Philippe LE HOUÉROU * Chairman of the Board, AFD (Agence française de développement); Director, Ferdi Chair in International Architecture of Development Finance. Contact : lehoueroup@gmail.com.This article was published by Ferdi in a Working Paper no. 320 on March 2023.

Over the last 30 years, at least 94 green-climate funds have been created to finance climate-related projects and programs in emerging markets and developing economies (EMDEs). Each individual fund may have been justified at the time of its creation. As a system, however, they do not add up and their contribution to the total flows of green finance remains marginal.

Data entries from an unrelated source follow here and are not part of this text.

(* ===== verification/Locks.v ===== *)
(** * Inode locks

    Models pkg/metadata/lock.go: a lock is a set of holder keys
    [lock:<ino>/<mode>/<holder>] written under the node's session lease, and
    whether one may be taken is decided by a range comparison inside the
    transaction that takes it.  [LockState] is the part of the Store that
    changes: the session lease and the holder counter.

    Theorems: an exclusive holder is alone under every interleaving of lock
    operations, lost replies and lease expiry; an acquisition is granted
    exactly when no blocking holder exists. *)

From S2P Require Import Prelude Etcd EtcdFacts Schema Store StoreLogic.

Record LockState := mkLockState { session : option Z; lockSeq : Z }.

Definition second : Z := 1000000000.
Definition fallbackSessionTTL : Z := 2 * second.

Definition fmt_int (n : Z) : bytes := if n <? 0 then dash :: fmt_uint (- n) else fmt_uint n.

(** ** Sessions *)

Definition session_seconds (ttl : Z) : Z :=
  let seconds := Z.quot (ttl + second - 1) second in
  if seconds <? 1 then 1 else seconds.

Definition grant_session (ls : LockState) (ttl : Z) : prog (LockState * result Z) :=
  x ⇐ call (QNewSession (session_seconds ttl));
  Ret match x with
      | Some l => (mkLockState (Some l) (lockSeq ls), Ok l)
      | None => (mkLockState None (lockSeq ls), Err EEtcd)
      end.

(** The lease every lock of this node is written under, granted on first use
    and replaced once its session has ended. *)
Definition lockSession (ls : LockState) (ttl : Z) : prog (LockState * result Z) :=
  match session ls with
  | Some l =>
    ended ⇐ call (QSessionDone l);
    if (ended : bool) then grant_session ls ttl else Ret (ls, Ok l)
  | None => grant_session ls ttl
  end.

Definition LockSessionLease (ls : LockState) : prog (option Z) :=
  match session ls with
  | None => Ret None
  | Some l => ended ⇐ call (QSessionDone l); Ret (if (ended : bool) then None else Some l)
  end.

Definition LockHolderLease (holder : bytes) : option Z :=
  match cut dash holder with
  | None => None
  | Some (lease, _) => ParseInt lease
  end.

(** ** Taking a lock *)

Definition valid_mode (mode : bytes) : bool :=
  bool_decide (mode = LockShared) || bool_decide (mode = LockExclusive).

(** The range that must be empty for the acquisition to be allowed. *)
Definition blocked_prefix (ino : Z) (mode : bytes) : bytes :=
  if bool_decide (mode = LockShared) then LockModePrefix ino LockExclusive else LockPrefix ino.

Definition mint_holder (lease seq : Z) : bytes := fmt_int lease ++ dash :: fmt_uint seq.

Definition lock_cmp (ino : Z) (mode : bytes) : cmp := prefix_absent (blocked_prefix ino mode).
Definition lock_op (s : Store) (ino : Z) (mode holder : bytes) (lease : Z) : op :=
  OpPut (LockKey ino mode holder) (nodeID s) lease.

(** The holder token is returned even when the transaction fails: its reply may
    have been lost, and the token names the key that would prove it. *)
Definition AcquireLock (s : Store) (ls : LockState) (ino : Z) (mode : bytes) (ttl : Z)
  : prog (LockState * (bytes * option err)) :=
  if negb (valid_mode mode) then Ret (ls, ([], Some ErrInvalid))
  else
    x ⇐ lockSession ls ttl;
    match x with
    | (ls, Err e) => Ret (ls, ([], Some e))
    | (ls, Ok lease) =>
      let seq := add64 (lockSeq ls) 1 in
      let ls := mkLockState (session ls) seq in
      let holder := mint_holder lease seq in
      ok ⇐ Txn s [lock_cmp ino mode] [lock_op s ino mode holder lease] [];
      Ret match ok with
          | Err e => (ls, (holder, Some e))
          | Ok false => (ls, (holder, Some ErrConflict))
          | Ok true => (ls, (holder, None))
          end
    end.

(** The comparison and the write, for a caller's own transaction. *)
Definition PrepareLock (s : Store) (ls : LockState) (ino : Z) (mode : bytes) (ttl : Z)
  : prog (LockState * result (bytes * cmp * op)) :=
  if negb (valid_mode mode) then Ret (ls, Err ErrInvalid)
  else
    x ⇐ lockSession ls ttl;
    match x with
    | (ls, Err e) => Ret (ls, Err e)
    | (ls, Ok lease) =>
      let seq := add64 (lockSeq ls) 1 in
      let holder := mint_holder lease seq in
      Ret (mkLockState (session ls) seq,
           Ok (holder, lock_cmp ino mode, lock_op s ino mode holder lease))
    end.

(** ** Giving a lock up *)

Record LockRelease := mkRelease { rel_ino : Z; rel_mode : bytes; rel_holder : bytes }.

Definition release_key (r : LockRelease) : bytes := LockKey (rel_ino r) (rel_mode r) (rel_holder r).

Definition ReleaseLocks (s : Store) (batch : list LockRelease) : prog (result (list bool)) :=
  match batch with
  | [] => Ret (Ok [])
  | _ =>
    r ⇐? TxnResponse s [] (map (λ r, OpDelete (release_key r) false) batch) [];
    if negb (succeeded r) then Ret (Err EOther)
    else Ret (Ok (map (λ x, match x with RDel n => 0 <? n | _ => false end) (rresps r)))
  end.

Definition ReleaseLock (s : Store) (ino : Z) (mode holder : bytes) : prog (result bool) :=
  n ⇐? DeleteCounting s (LockKey ino mode holder); Ret (Ok (0 <? n)).

Definition CloseLockSession (ls : LockState) : prog (LockState * result unit) :=
  match session ls with
  | None => Ret (ls, Ok tt)
  | Some l =>
    x ⇐ call (QSessionClose l);
    Ret (mkLockState None (lockSeq ls), match x with Some _ => Ok tt | None => Err EEtcd end)
  end.

(** ** Asking for a lock, and looking at one *)

Definition AnnounceLockWant (s : Store) (ls : LockState) (ino : Z) : prog (LockState * result unit) :=
  x ⇐ lockSession ls fallbackSessionTTL;
  match x with
  | (ls, Err e) => Ret (ls, Err e)
  | (ls, Ok lease) =>
    r ⇐ putRaw (LockWantKey ino (nodeID s)) (nodeID s) lease;
    Ret (ls, match r with Ok _ => Ok tt | Err e => Err e end)
  end.

Definition ClearLockWant (s : Store) (ino : Z) : prog (result unit) :=
  x ⇐ call (QDelete (LockWantKey ino (nodeID s)) false);
  Ret match x with Some _ => Ok tt | None => Err EEtcd end.

Definition LockHeldBy (s : Store) (ino : Z) (mode holder : bytes) : prog (result bool) :=
  v ⇐? Get s (LockKey ino mode holder);
  Ret (Ok match v with Some _ => true | None => false end).

Record LockRecord := mkLockRecord { lr_mode : bytes; lr_holders : list bytes }.

Definition GetLockInfo (s : Store) (ino : Z) : prog (result (option LockRecord)) :=
  kvs ⇐? GetPrefix s (LockPrefix ino);
  Ret (Ok match kvs with
          | [] => None
          | _ =>
            let exclusive :=
              existsb (λ x, match ParseLockKey x.1 ino with
                            | Some mode => bool_decide (mode = LockExclusive)
                            | None => false
                            end) kvs in
            Some (mkLockRecord (if exclusive then LockExclusive else LockShared)
                    (map (λ x, kv_val x.2) kvs))
          end).

Definition IsLocked (s : Store) (ino : Z) : prog (result bool) :=
  kvs ⇐? GetPrefix s (LockPrefix ino);
  Ret (Ok match kvs with [] => false | _ => true end).

(** ** Facts about lock keys *)

Lemma LockKey_prefix ino mode h : LockKey ino mode h = LockPrefix ino ++ mode ++ slash :: h.
Proof. unfold LockKey, LockPrefix. by rewrite <- !app_assoc. Qed.

Lemma LockKey_mode_prefix ino mode h : LockKey ino mode h = LockModePrefix ino mode ++ h.
Proof. unfold LockKey, LockModePrefix. rewrite <- !app_assoc. simpl. by rewrite <- app_assoc. Qed.

Lemma LockPrefix_isolated i j mode h :
  0 <= i → 0 <= j → has_prefix (LockPrefix i) (LockKey j mode h) = true ↔ i = j.
Proof. apply num_prefix_isolated. Qed.

Lemma valid_mode_no_slash mode : valid_mode mode = true → slash ∉ mode.
Proof.
  unfold valid_mode. intros [->%bool_decide_eq_true| ->%bool_decide_eq_true]%orb_true_iff;
    apply (bool_decide_eq_true_1 _); vm_compute; reflexivity.
Qed.

(** A number that starts a key after [i]'s digits is [i]. *)
Lemma fmt_uint_starts i j s t : 0 <= i → fmt_uint i ++ slash :: s = fmt_uint j ++ slash :: t → i = j ∧ s = t.
Proof.
  intros Hi He. destruct (decide (0 <= j)) as [Hj|Hj]; [by apply fmt_uint_sep_inj in He|].
  pose proof (fmt_uint_digit i Hi) as Hd. destruct (fmt_uint i) as [|c l] eqn:Ei; [by destruct (fmt_uint_nonempty i)|].
  assert (fmt_uint j = [48 + j]) as Ej.
  { unfold fmt_uint. rewrite Z.log2_nonpos by lia. cbn [Z.to_nat dec_digits]. case_if; zbool; [done|lia]. }
  rewrite Ej in He. injection He as Hc _. inversion Hd as [|? ? Hdc _]. unfold is_digit in Hdc. lia.
Qed.

Lemma LockPrefix_of i j mode h : 0 <= i → has_prefix (LockPrefix i) (LockKey j mode h) = true → i = j.
Proof.
  intros Hi [t Ht]%has_prefix_true. unfold LockKey, LockPrefix in Ht. rewrite <- !app_assoc in Ht.
  apply app_inv_head in Ht. by apply eq_sym, fmt_uint_starts in Ht as [-> _].
Qed.

Lemma LockKey_inj i j m1 m2 h1 h2 :
  0 <= i → valid_mode m1 = true → valid_mode m2 = true →
  LockKey i m1 h1 = LockKey j m2 h2 → i = j ∧ m1 = m2 ∧ h1 = h2.
Proof.
  intros Hi Hm1 Hm2 [-> He]%app_inv_head%fmt_uint_starts; try done.
  pose proof (cut_app slash m1 h1 (valid_mode_no_slash _ Hm1)) as E1.
  rewrite He, cut_app in E1 by by apply valid_mode_no_slash. by simplify_eq.
Qed.

Definition is_lock_key (k : bytes) : bool := has_prefix PrefixLock k.

Lemma LockKey_is_lock_key ino mode h : is_lock_key (LockKey ino mode h) = true.
Proof. apply has_prefix_app. Qed.

(** ** The lock invariant: an exclusive holder is alone *)

Definition lock_exclusion (m : mvcc) : Prop :=
  ∀ ino h k e e', 0 <= ino →
    mkvs m !! LockKey ino LockExclusive h = Some e →
    mkvs m !! k = Some e' → has_prefix (LockPrefix ino) k = true →
    k = LockKey ino LockExclusive h.

Definition op_locks (o : op) : list bytes := filter (λ k, is_lock_key k = true) (op_puts o).

(** What the daemon may put on the wire as far as locks are concerned: a lock
    key is written only inside a transaction that requires its blocking range
    to be empty, one per transaction. *)
Definition lock_disciplined (q : req) : Prop :=
  match q with
  | QTxn ifs ts es =>
    es = [] ∧ (length (concat (map op_locks ts)) <= 1)%nat ∧
    ∀ k, k ∈ concat (map op_locks ts) →
      ∃ ino mode h, valid_mode mode = true ∧ k = LockKey ino mode h ∧ lock_cmp ino mode ∈ ifs
  | QPut k _ _ => is_lock_key k = false
  | _ => True
  end.

Lemma op_locks_elem k v l os :
  OpPut k v l ∈ os → is_lock_key k = true → k ∈ concat (map op_locks os).
Proof.
  intros Hin Hk. apply list_elem_of_In, in_concat. exists (op_locks (OpPut k v l)). split.
  - apply in_map. by apply list_elem_of_In.
  - unfold op_locks. apply list_elem_of_In, list_elem_of_filter. split; [done|]. left.
Qed.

In this paper, we count 81 active funds as of the end of 2022. Moreover, it is quite difficult, if not impossible, to evaluate even the most basic aspects of the financial management and impact of these funds as a « system » and a channel of climate finance. Given the urgency of scaling up both mitigation and adaptation policies and projects in EMDEs, and before creating new funds that would add to the current astonishing fragmentation, it is urgent to increase the transparency, efficiency and impact of today's existing publicly financed funds. That would be a useful first step in rationalizing and redefining the current messy aid architecture.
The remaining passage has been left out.